____ SOURCE DATA

Lemma aw_add a b : aw (aw a + b) = aw (a + b).
Proof. unfold aw, uwrap. by rewrite Zplus_mod_idemp_l. Qed.

Lemma aw_add_r a b : aw (a + aw b) = aw (a + b).
Proof. unfold aw, uwrap. by rewrite Zplus_mod_idemp_r. Qed.

(** The handler and the text move the pc alike. *)
Lemma handle_pc i h name ds es s s' vs pc :
  (i < 64)%nat -> kTable !! i = Some (Some (name, ds)) -> DwarfCfa.kTable !! i = Some es -> DwarfCfa.kCallbackTable !! i = Some (Some h) ->
  DwarfCfa.operands s = aw <$> vs -> length vs = length es -> DwarfCfa.cur_pc s = aw pc ->
  DwarfCfa.handle fde cie h s = Ok (true, s') -> DwarfCfa.cur_pc s' = aw (pc_effect ds vs pc).
Proof.
  intros Hi K1 K2 K3 Ho Hl Hpc HH. pose proof (rows_ok i Hi) as HR. unfold row_ok in HR. rewrite K1, K2, K3 in HR.
  apply andb_true_iff in HR as [HR HD]. apply andb_true_iff in HR as [HL _]. apply Nat.eqb_eq in HL.
  destruct (moves_pc h) eqn:EM.
  2: { destruct (handle_dm fde cie h s true s' HH) as [_ H2]. rewrite H2, Hpc by done. f_equal.
       destruct h; try done; by rewrite other_effect. }
  destruct h; try done.
  - destruct ds as [|[] [|]]; try done. destruct es as [|e [|]]; try done. destruct vs as [|v [|]]; try done.
    cbn in HH. unfold DwarfCfa.cfa_set_loc, DwarfCfa.operand in HH. rewrite Ho in HH. cbn in HH. injection HH as <-. done.
  - destruct ds as [|[] [|]]; try done. destruct es as [|e [|]]; try done. destruct vs as [|v [|]]; try done.
    cbn in HH. unfold DwarfCfa.cfa_advance_loc, DwarfCfa.operand in HH. rewrite Ho in HH. cbn in HH. injection HH as <-.
    cbn [DwarfCfa.set_pc DwarfCfa.cur_pc]. unfold pc_effect. cbn [zip zip_with fold_left GetOperandString fst snd].
    rewrite Hfactor, Z.mul_1_r, Hpc, aw_add, !aw_u64. rewrite <- (aw_add_r pc (u64 (aw v))), aw_u64.
    by rewrite !aw_add_r.
Qed.

Lemma instruction_logged s s' ops indent bias pc :
  tame (memory_ (DwarfCfa.dm s)) -> in_u 64 (DwarfCfa.cursor s) -> plain s -> DwarfCfa.cur_pc s = aw pc ->
  DwarfCfa.instruction fde cie s = Ok (true, s') ->
  exists lines pc', log_instruction fde ops indent bias pc (DwarfCfa.dm s) = Ok (true, lines, pc', DwarfCfa.dm s') /\
    DwarfCfa.cur_pc s' = aw pc' /\ (in_u 64 pc -> in_u 64 pc') /\ exists k, 1 <= k /\ DwarfCfa.cursor s + k < 2 ^ 64 /\ DwarfCfa.dm s' = moved k (DwarfCfa.dm s).
Proof.
  intros Ht Hc Hp Hpc H. unfold DwarfCfa.instruction in H. cbn [DwarfCfa.dm DwarfCfa.set_operands DwarfCfa.set_start DwarfCfa.set_locs] in H.
  apply bind_Ok_inv in H as ([[b|] m] & HB & H); cbn [fst snd] in H; [|done].
  destruct (ReadBytes_advances 1 ltac:(lia) _ _ _ Ht Hc HB) as (k & K1 & K2 & K3 & -> & K4).
  unfold log_instruction. rewrite HB, bind_Ok. cbv zeta. specialize (Hp b).
  assert (plain_byte (le_val b) = true) as Hpb.
  { apply Hp. unfold ReadBytes in HB. unfold DwarfCfa.cursor. destruct (ReadFully _ _ 1); [|done]. by injection HB as ->. }
  clear Hp. set (v := le_val b) in *. set (d1 := moved k (DwarfCfa.dm s)) in *.
  assert (in_u 64 (cur_offset d1)) as Hc1 by (unfold in_u, DwarfCfa.cursor in *; cbn; lia).
  destruct (Z.eqb_spec (Z.shiftr v 6) 1) as [E1|E1]; [|destruct (Z.eqb_spec (Z.shiftr v 6) 2) as [E2|E2];
    [|destruct (Z.eqb_spec (Z.shiftr v 6) 3) as [E3|E3]]].
  - injection H as <-. rewrite bind_Ok. do 2 eexists. split; [reflexivity|]. split; [|split; [intros _; apply uwrap_range; lia|by exists k]].
    cbn [DwarfCfa.cur_pc DwarfCfa.set_pc DwarfCfa.set_dm DwarfCfa.set_operands DwarfCfa.set_start DwarfCfa.set_locs].
    by rewrite Hpc, aw_add, aw_u64.
  - apply bind_Ok_inv in H as ([[o|] m2] & HO & H); cbn [fst snd DwarfCfa.dm DwarfCfa.set_dm] in HO, H; [|done].
    apply bind_Ok_inv in H as (w & _ & H). injection H as <-.
    destruct (ReadULEB128_advances d1 o m2 Ht Hc1 HO) as (l & L1 & L2 & L3 & -> & L4).
    unfold LogOffsetRegisterString. rewrite HO, bind_Ok. cbv zeta.
    assert (set_cur_offset (cur_offset (DwarfCfa.dm s)) (moved l d1) = DwarfCfa.dm s) as -> by (by destruct (DwarfCfa.dm s)).
    assert (cur_offset (moved l d1) - cur_offset (DwarfCfa.dm s) = k + l) as -> by (unfold d1; cbn; lia).
    destruct (raw_bytes_ok (Z.to_nat (k + l)) (str "Raw Data:") (DwarfCfa.dm s)) as [raw ->]; rewrite ?Z2Nat.id by lia.
    { done. } { unfold DwarfCfa.cursor in *. unfold d1 in L3. cbn in L3. lia. } { by apply readable_app. }
    rewrite !bind_Ok. rewrite <- moved_moved. do 2 eexists. split; [reflexivity|]. split; [exact Hpc|]. split; [done|].
    exists (k + l). split; [lia|]. split; [|change (moved l d1 = moved (k + l) (DwarfCfa.dm s)); apply moved_moved].
    unfold DwarfCfa.cursor, d1 in *. cbn in L3. lia.
  - rewrite bind_Ok. apply restore_dm in H as [-> ->]. do 2 eexists. split; [reflexivity|]. split; [exact Hpc|]. split; [done|]. by exists k.
  - pose proof (land_63 v) as Hi. pose proof (rows_ok _ Hi) as HR. unfold row_ok in HR. unfold LogInstruction.
    destruct (DwarfCfa.kCallbackTable !! Z.to_nat (Z.land v 63)) as [[h|]|] eqn:Kc; [|done|done].
    destruct (DwarfCfa.kTable !! Z.to_nat (Z.land v 63)) as [es|] eqn:Ko; [|done].
    destruct (kTable !! Z.to_nat (Z.land v 63)) as [[[nm ds]|]|] eqn:Kn; [|done|done].
    apply andb_true_iff in HR as [HR _]. apply andb_true_iff in HR as [HL HE]. apply Nat.eqb_eq in HL.
    unfold plain_byte in Hpb. rewrite Ko in Hpb. destruct (Z.eqb_spec (Z.shiftr v 6) 1); [done|].
    destruct (Z.eqb_spec (Z.shiftr v 6) 2); [done|]. destruct (Z.eqb_spec (Z.shiftr v 6) 3); [done|]. cbn in Hpb.
    rewrite Hpb in HE. cbn [negb orb] in HE.
    assert (Forall (fun e => e ∈ plain_encodings) es) as Hes.
    { apply Forall_forall. intros e He. rewrite List.forallb_forall in HE. apply list_elem_of_In in He. by apply HE, bool_decide_eq_true in He. }
    apply bind_Ok_inv in H as ([ok s1] & HO & H). cbn [fst snd] in H. destruct ok; [|done]. cbn [negb] in H.
    match type of HO with DwarfCfa.read_operands _ ?x = _ =>
    destruct (operands_follow es ds x s1 (str nm) [] pc ops Hes HL Ht Hc1 HO) as (vs & st' & l & V1 & VR & V2 & V3 & L1 & L2 & L3 & L4 & L5) end.
    cbn [DwarfCfa.dm DwarfCfa.set_dm DwarfCfa.operands DwarfCfa.set_operands DwarfCfa.set_start DwarfCfa.set_locs app] in V2, V3, L3, L4, L5.
    rewrite V3, bind_Ok. cbv zeta. destruct (handle_dm _ _ _ _ _ _ H) as [Hdm _]. rewrite Hdm, L3.
    assert (set_cur_offset (cur_offset (DwarfCfa.dm s)) (moved l d1) = DwarfCfa.dm s) as -> by (by destruct (DwarfCfa.dm s)).
    unfold DwarfCfa.cursor in L2. cbn [DwarfCfa.dm DwarfCfa.set_dm DwarfCfa.set_operands DwarfCfa.set_start DwarfCfa.set_locs] in L2.
    assert (DwarfCfa.cursor s + (k + l) < 2 ^ 64) by (unfold DwarfCfa.cursor, d1 in *; cbn in L2; lia).
    assert (u64 (cur_offset (moved l d1) - cur_offset (DwarfCfa.dm s)) = k + l) as ->.
    { unfold d1. cbn [moved cur_offset set_cur_offset]. rewrite uwrap_small; [lia|]. unfold in_u, DwarfCfa.cursor in *. lia. }
    destruct (raw_lines_ok (Z.to_nat (k + l)) 0 [] (str "Raw Data:") (DwarfCfa.dm s)) as (ls & raw & ->); rewrite ?Z2Nat.id by lia;
      [done|done|by apply readable_app|].
    rewrite !bind_Ok. do 2 eexists. split; [unfold d1; rewrite moved_moved; reflexivity|]. split; [|split].
    + eapply handle_pc; try done. by rewrite L5, Hpc.
    + by apply pc_effect_range.
    + exists (k + l). split; [lia|]. split; [done|]. apply moved_moved.
Qed.

(** *** A function *)

(** The instructions the interpreter executes for the pc [p], none of which has an expression. *)
Inductive plain_run (p e : Z) : DwarfCfa.t -> DwarfCfa.t -> Prop :=
| run_past s : p < DwarfCfa.cur_pc s -> plain_run p e s s
| run_end s : e <= DwarfCfa.cursor s -> plain_run p e s s
| run_step s s1 s2 :
    DwarfCfa.cur_pc s <= p -> DwarfCfa.cursor s < e -> plain s -> DwarfCfa.instruction fde cie s = Ok (true, s1) ->
    plain_run p e s1 s2 -> plain_run p e s s2.
End Instruction.

(** *** Expressions *)

Definition op_row_ok (o : option DwarfOp.OpCallback) : bool :=
  from_option (fun op => forallb (fun e => bool_decide (e ∈ plain_encodings)) (DwarfOp.op_operands op)) true o.

Lemma op_rows_ok i op :
  DwarfOp.kCallbackTable !! i = Some (Some op) -> Forall (fun e => e ∈ plain_encodings) (DwarfOp.op_operands op).
Proof.
  intros H. assert (forallb op_row_ok DwarfOp.kCallbackTable = true) as HT by (vm_compute; reflexivity).
  pose proof (forallb_lookup _ _ _ _ HT H) as HL. cbn in HL. apply Forall_forall. intros e He.
  rewrite List.forallb_forall in HL. apply list_elem_of_In in He. by apply HL, bool_decide_eq_true in He.
Qed.

Lemma op_operands_advances n : forall es str0, Forall (fun e => e ∈ plain_encodings) es -> advances 0 (op_operands n es str0).
Proof.
  induction n as [|n IH]; intros es str0 H; cbn [op_operands]; [apply advances_rret|].
  apply (advances_rbind 0 0); [| |lia|lia].
  - apply ReadEncodedValue_advances. destruct H; [by left|done].
  - intros v. apply IH. by destruct H.
Qed.

Lemma log_op_moves d x d' :
  tame (memory_ d) -> in_u 64 (cur_offset d) -> log_op d = Ok (Some x, d') ->
  exists k, 1 <= k /\ cur_offset d + k < 2 ^ 64 /\ d' = moved k d.
Proof.
  intros Ht Hc H. apply rbind_Some in H as (b & d1 & HB & H).
  destruct (ReadBytes_advances 1 ltac:(lia) _ _ _ Ht Hc HB) as (k & K1 & K2 & K3 & -> & K4).
  cbv zeta in H. destruct (DwarfOp.kCallbackTable !! Z.to_nat (le_val b)) as [[op|]|] eqn:EO; [|injection H as <- <-; by exists k|done].
  assert (in_u 64 (cur_offset (moved k d))) as Hc1 by (unfold in_u in *; cbn; lia).
  apply rbind_Some in H as (ls & d2 & H1 & H).
  destruct (op_operands_advances _ _ _ (op_rows_ok _ _ EO) (moved k d) _ _ Ht Hc1 H1) as (l & L1 & L2 & L3 & -> & L4).
  apply rbind_Some in H as (raw & d3 & H2 & H). injection H as <- <-.
  assert (set_cur_offset (cur_offset (moved k d)) (moved l (moved k d)) = moved k d) as E by (by destruct d). rewrite E in H2.
  assert (cur_offset (moved l (moved k d)) - cur_offset (moved k d) = l) as E2 by (cbn; lia). rewrite E2 in H2.
  destruct (raw_bytes_ok (Z.to_nat l) (str "Raw Data: 0x" ++ hex0 2 (le_val b)) (moved k d)) as [raw' E3];
    rewrite ?Z2Nat.id in * by lia; [done|done|done|]. rewrite E3 in H2. injection H2 as <- <-.
  exists (k + l). cbn in L3. split_and!; [lia|lia|]. unfold moved, set_cur_offset. cbn. f_equal. lia.
Qed.

Definition no_fuel {A} (m : reader A) : Prop := forall d, m d <> Fault OutOfFuel.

________

▶ WORK ORDER: Extract from the records above the lines from the one containing "cbn [DwarfCfa.cur_pc DwarfCfa.set_pc" to the one containing "- apply bind_Ok_inv", both lines included, exactly as they appear and with nothing else.

▶ TASK ANSWER:
    cbn [DwarfCfa.cur_pc DwarfCfa.set_pc DwarfCfa.set_dm DwarfCfa.set_operands DwarfCfa.set_start DwarfCfa.set_locs].
    by rewrite Hpc, aw_add, aw_u64.
  - apply bind_Ok_inv in H as ([[o|] m2] & HO & H); cbn [fst snd DwarfCfa.dm DwarfCfa.set_dm] in HO, H; [|done].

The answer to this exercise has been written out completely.